Pages

Day 12




Today, is the twelfth day that Greta has been in the hospital.  The first 10 days were spent in the NICU and yesterday (because we have been waiting for a bed for a week!) she finally was transferred to the Intermediate Care Nursery.  This is a step down unit as she does not require as much one on one care (yay! progress!).  It is much calmer on this unit, less beeping of monitors as many of the babies here don't require them anymore.  I am more relaxed and I feel Greta is too.  The only downfall is that there seems to be less room around her isolette and the chairs are far less comfy to spend the hours I do with her skin-to-skin.  Our next mission is to see if she will nurse or take a bottle so that we can get her off tube feeds and one step closer to home!

I'm starting to recover from my C-section and able to a bit more so during the times I'm not with Greta, I'm working on preparing her nursery for her arrival home...on and the rest of my time is spent pumping.  I am a slave to my alarm and the breast pump every.two.hours!  Ugh, I would so much rather be awoken by my sweet girl and cuddle her instead of the constant hum of the pump.  It's funny, I've read other "baby/mommy" blog and their constant obsessions with pumping or breastfeeding. Now I see where they're coming from, you want to provide the best nutrients for your little one and can come obsessed.  But, at the same time I grew up a farmgirl on a dairy farm and I definitely feel like a dairy cow hooked up to a machine at 2am (is that a bad analogy?)! haha!


It's been a while: school, pregnancy and a baby!

I started this blog as an outlet to share some of what was going on in my life, and then I got busy with school and had not time to write.  A lot has happened in the last 10 months since I last posted.

School was going great.  I absolutely fell in love with Occupational Therapy and my classmates were amazing - I love the relationships I have formed with this group of people.  September to November was full of school assignments, exams and learning so much information.  Then November and December I got to put that knowledge to use as I complete my first stretch of fieldwork at a local hospital.  It was a great experience and I was so happy to have found my groove and then get a good Christmas holiday in Germany with my in-laws.

Then, 24 hours before the wheels were to go up on the plane that would fly us to Germany, it donned on me - I had been so busy with school/fieldwork that I hadn't realized that I was late (yep - that kinda late).  So, just a few hours before we prepared to fly to Germany (the time in Germany and the flight is enough for a post of it's own!), I'm taking a pregnancy test and finding out that we are expecting! That was one Christmas present I tell ya! We were surprised (which is a whole other story about being told I would have trouble getting pregnant..) and ecstatic!  But, I was also confused - I had one more year of my Masters to complete, what was I to do?  The pregnancy couldn't have been better timed as 9 months meant that I could fully complete my first year; finishing my second fieldwork at the end of June, having July off and baby would arrive in August. I would take the next year a maternity leave and go back with another class to finish my second year.  After meeting with the Dean, when we started tell people it all fell into place.  My classmates were all supportive - threw us a baby shower and were happy to have an honourary OT by the way!

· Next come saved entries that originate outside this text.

(** * microcluster: membership store, cluster controller, tunnel dial, heartbeat

    A shallow embedding of
      - [internal/db/cluster/cluster_member.go] (module [Cluster]),
      - the [db] package file holding [DB], [Join], [NotifyUpgraded],
        [heartbeat] and [dqliteNetworkDial] (module [DB]),
      - the bootstrap branch of [Daemon.StartAPI] (module [Daemon]),
    followed by the properties proved about them.

    Conventions.  A Go [error] result is an [option error] ([None] is
    [nil]); a Go pair [(v, err)] in which exactly one side is set is a sum
    [V + error].  Calls into collaborators whose outcome the code only
    inspects (the dqlite engine, the TLS stack, the SQL driver) take their
    outcome from an explicit environment record and leave an [Event] in a
    trace, so that "what the code did before it returned" is a list one can
    compute with. *)

From Stdlib Require Import ZArith Lia Ascii String List Bool.
From stdpp Require Import base option list strings gmap.

Local Open Scope string_scope.
Local Open Scope Z_scope.
Local Open Scope list_scope.

(* ===================================================================== *)
(** * Go errors *)
(* ===================================================================== *)

(** An operand of a [fmt.Errorf] verb other than [%w]. *)
Inductive fmtarg : Type :=
| ArgString (s : string)     (* %s, %q *)
| ArgInt (n : Z).            (* %d *)

(** Error values.  [fmt.Errorf format args...] is kept symbolic: the format
    string and the printed operands; [ErrorfW] is a call whose format has a
    [%w] verb, with the error it wraps. *)
Inductive error : Type :=
| ErrGracefulAbort                       (* schema.ErrGracefulAbort *)
| ErrOther (msg : string)                (* any other collaborator error *)
| Errorf (format : string) (args : list fmtarg)
| ErrorfW (format : string) (args : list fmtarg) (wrapped : error).

Definition fmtarg_eqb (a b : fmtarg) : bool :=
  match a, b with
  | ArgString s, ArgString t => String.eqb s t
  | ArgInt n, ArgInt m => Z.eqb n m
  | _, _ => false
  end.

Fixpoint fmtargs_eqb (l1 l2 : list fmtarg) : bool :=
  match l1, l2 with
  | [], [] => true
  | a :: l1', b :: l2' => fmtarg_eqb a b && fmtargs_eqb l1' l2'
  | _, _ => false
  end.

Fixpoint error_eqb (e1 e2 : error) : bool :=
  match e1, e2 with
  | ErrGracefulAbort, ErrGracefulAbort => true
  | ErrOther a, ErrOther b => String.eqb a b
  | Errorf f1 a1, Errorf f2 a2 => String.eqb f1 f2 && fmtargs_eqb a1 a2
  | ErrorfW f1 a1 w1, ErrorfW f2 a2 w2 =>
      String.eqb f1 f2 && fmtargs_eqb a1 a2 && error_eqb w1 w2
  | _, _ => false
  end.

(** [errors.Unwrap]: only [%w] wraps. *)
Definition errors_Unwrap (e : error) : option error :=
  match e with
  | ErrorfW _ _ w => Some w
  | _ => None
  end.

(** [errors.Is err target]: [err] or an error in its [%w] chain is [target].
    For a sentinel target such as [ErrGracefulAbort] the comparison of
    values is Go's comparison of the sentinel's identity. *)
Fixpoint errors_Is (err target : error) : bool :=
  error_eqb err target ||
  match err with
  | ErrorfW _ _ e => errors_Is e target
  | _ => false
  end.

(* ===================================================================== *)
(** * The [types] package (internal/rest/types), used but not defined here *)
(* ===================================================================== *)

(** [*x509.Certificate] of the Go library, as an opaque token. *)
Definition x509_Certificate : Type := string.

(** The parsers and printers of [types] are an interface of this
    development: every definition and theorem below is generic in them. *)
Class TypesPkg : Type := {
  AddrPort : Type;
  ParseAddrPort : string -> AddrPort + error;
  AddrPort_String : AddrPort -> string;
  X509Certificate : Type;
  X509Certificate_of : x509_Certificate -> X509Certificate;
    (* the literal types.X509Certificate{Certificate: c} *)
  ParseX509Certificate : string -> X509Certificate + error;
  X509Certificate_String : X509Certificate -> string;
  MemberStatus : Type;
  MemberUnreachable : MemberStatus
}.

(** [time.Time] as nanoseconds since January 1, year 1, 00:00:00 UTC; the
    zero value [time.Time{}] is that instant. *)
Definition Time : Type := Z.
Definition zeroTime : Time := 0.

(* ===================================================================== *)
(** * internal/db/cluster/cluster_member.go *)
(* ===================================================================== *)

Module Cluster.

(** [type Role string] and [const Pending Role = "PENDING"]. *)
Definition Role : Type := string.
Definition Pending : Role := "PENDING".

(** [InternalClusterMember]: one row of [internal_cluster_members]. *)
Record InternalClusterMember : Type := {
  ID : Z;
  Name : string;
  Address : string;
  Certificate : string;
  Schema : Z;
  Heartbeat : Time;
  Role_ : Role
}.

Section ToAPI.
Context `{TP : TypesPkg}.

(** [types.ClusterMemberLocal] and [types.ClusterMember]. *)
Record ClusterMemberLocal : Type := {
  cml_Name : string;
  cml_Address : AddrPort;
  cml_Certificate : X509Certificate
}.

Record ClusterMember : Type := {
  cm_Local : ClusterMemberLocal;
  cm_Role : string;
  cm_SchemaVersion : Z;
  cm_LastHeartbeat : Time;
  cm_Status : MemberStatus
}.

Definition ToAPI (c : InternalClusterMember) : ClusterMember + error :=
  match ParseAddrPort (Address c) with
  | inr err =>
      inr (ErrorfW "Failed to parse address %q of database cluster member: %w"
                   [ArgString (Address c)] err)
  | inl address =>
      match ParseX509Certificate (Certificate c) with
      | inr err =>
          inr (ErrorfW "Failed to parse certificate of database cluster member with address %q: %w"
                       [ArgString (Address c)] err)
      | inl certificate =>
          inl {| cm_Local := {| cml_Name := Name c;
                                cml_Address := address;
                                cml_Certificate := certificate |};
                 cm_Role := Role_ c;
                 cm_SchemaVersion := Schema c;
                 cm_LastHeartbeat := Heartbeat c;
                 cm_Status := MemberUnreachable |}
      end
  end.

End ToAPI.

(** ** The two hand-written statements *)

(** Collating sequence of a TEXT column.  The [CREATE TABLE] statement of
    [internal_cluster_members] is not part of these sources, so the
    collation is a parameter; [BINARY] is what SQLite uses for a column
    declared without a [COLLATE] clause. *)
Inductive Collation : Type := BINARY | NOCASE.

(** SQLite's NOCASE folds the 26 upper case ASCII letters. *)
Definition ascii_fold (a : ascii) : ascii :=
  let n := nat_of_ascii a in
  if (Nat.leb 65 n && Nat.leb n 90)%bool then ascii_of_nat (n + 32) else a.

Fixpoint string_fold (s : string) : string :=
  match s with
  | EmptyString => EmptyString
  | String a s' => String (ascii_fold a) (string_fold s')
  end.
Lemma absent_os_is_read_from_the_platform_witness :
  In 0 (filtered example_env [0; 1] None
                 {| record_of := fun _ =>
                      {| command := "copy";
                         when := Some [("os", VStr "osx")];
                         from := None; to := None; file := None;
                         find := None; replace := None; script := None;
                         arguments := None; image := None |};
                    descriptor_of := fun _ => boot_partition |})
  <-> In 0 [0; 1] /\ VStr "osx" = VStr (getOperatingSystem "darwin").
Proof.
  apply (absent_os_is_read_from_the_platform
           example_env [0; 1] None
           {| record_of := fun _ =>
                {| command := "copy";
                   when := Some [("os", VStr "osx")];
                   from := None; to := None; file := None;
                   find := None; replace := None; script := None;
                   arguments := None; image := None |};
              descriptor_of := fun _ => boot_partition |}
           0 (VStr "osx")); reflexivity.
Defined.

End Platform.

(** ** The output of a step *)

Section Output.
Import Js Utils Commands Action Operations Spec Behaviour.
(** * The molecule editor: hydrogen bookkeeping and the naming cache

    A shallow embedding of the hydrogen manager of the molecule editor
    (bond accounting, connected-hydrogen lookup, hydrogen placement and the
    three reconcilers run after a bond is formed, removed or retyped),
    and of the naming cache that the editor keeps in front of the naming
    service (lookups, stores, eviction, and the fragments of a request),
    followed by the properties the specification states about the manager
    and by further properties of both.

    Numbers that the source only ever uses as counts (bond orders, valences,
    numbers of hydrogens) are integers [Z]; coordinates and angles are IEEE
    binary64 values, Rocq's primitive [float], as JavaScript numbers are.
    Identifiers are strings.  The source's [uuidv4()] is an id supply: the
    [n]-th call of a run returns [uuidv4 n], and every function that draws ids
    threads the number of calls made so far. *)

From Stdlib Require Import ZArith List Ascii String Bool Lia Permutation Uint63 Floats.
Import ListNotations.

Local Open Scope string_scope.
Local Open Scope list_scope.
Local Open Scope Z_scope.

(** ** Data model (types/chemistry and the atom and bond records the
       manager builds) *)

Inductive BondType : Set := single | double | triple | wedge | dash.

Record Point : Set := mkPoint { x : float; y : float }.

Record Atom : Set := mkAtom {
  id : string;
  element : string;
  position : Point
}.

(** A bond's own identifier is [bondId] (the source calls it [id] as well). *)
Record Bond : Set := mkBond {
  bondId : string;
  sourceAtomId : string;
  targetAtomId : string;
  type : BondType
}.

Record Molecule : Set := mkMolecule {
  atoms : list Atom;
  bonds : list Bond
}.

Everything was perfect ... and then ... four weeks into my eight week fieldwork, I woke up in the middle of the night with what I thought was terrible, terrible heartburn, but after over an hour of pain and no relief we headed to the ER.  I was quickly diagnosed with HELLP syndrome - and told that the only treatment for HELLP was to deliver baby as it was her placenta that was causing my symptoms.  So, there I was 30 weeks pregnant, facing the reality that I was one, not going to have the natural birth I had anticipated as I was told c-section was our best option and two, going to be the mother to a preemie born at 30 weeks and would be spending up to the next 10-12 week in the NICU/hospital with our baby girl.

We were able to hold off delivery for two days, allowing me to receive steroids that would help the baby's lungs develop quicker and prepare for life outside the womb. 

Then on June 5th, 2013 at 7:01pm out little miracle Greta Elyse Krause arrived into our lives weighing 2lbs 9oz - and changed our lives in the blink of an eye.



This blog will now be an outlet for me to share out experience of parenthood, the NICU and raising our baby girl. So follow along and watch our little girl grow and become the strong little, feisty girl we know she'll become.  Our pretty prairie life is about to become a lot more interesting!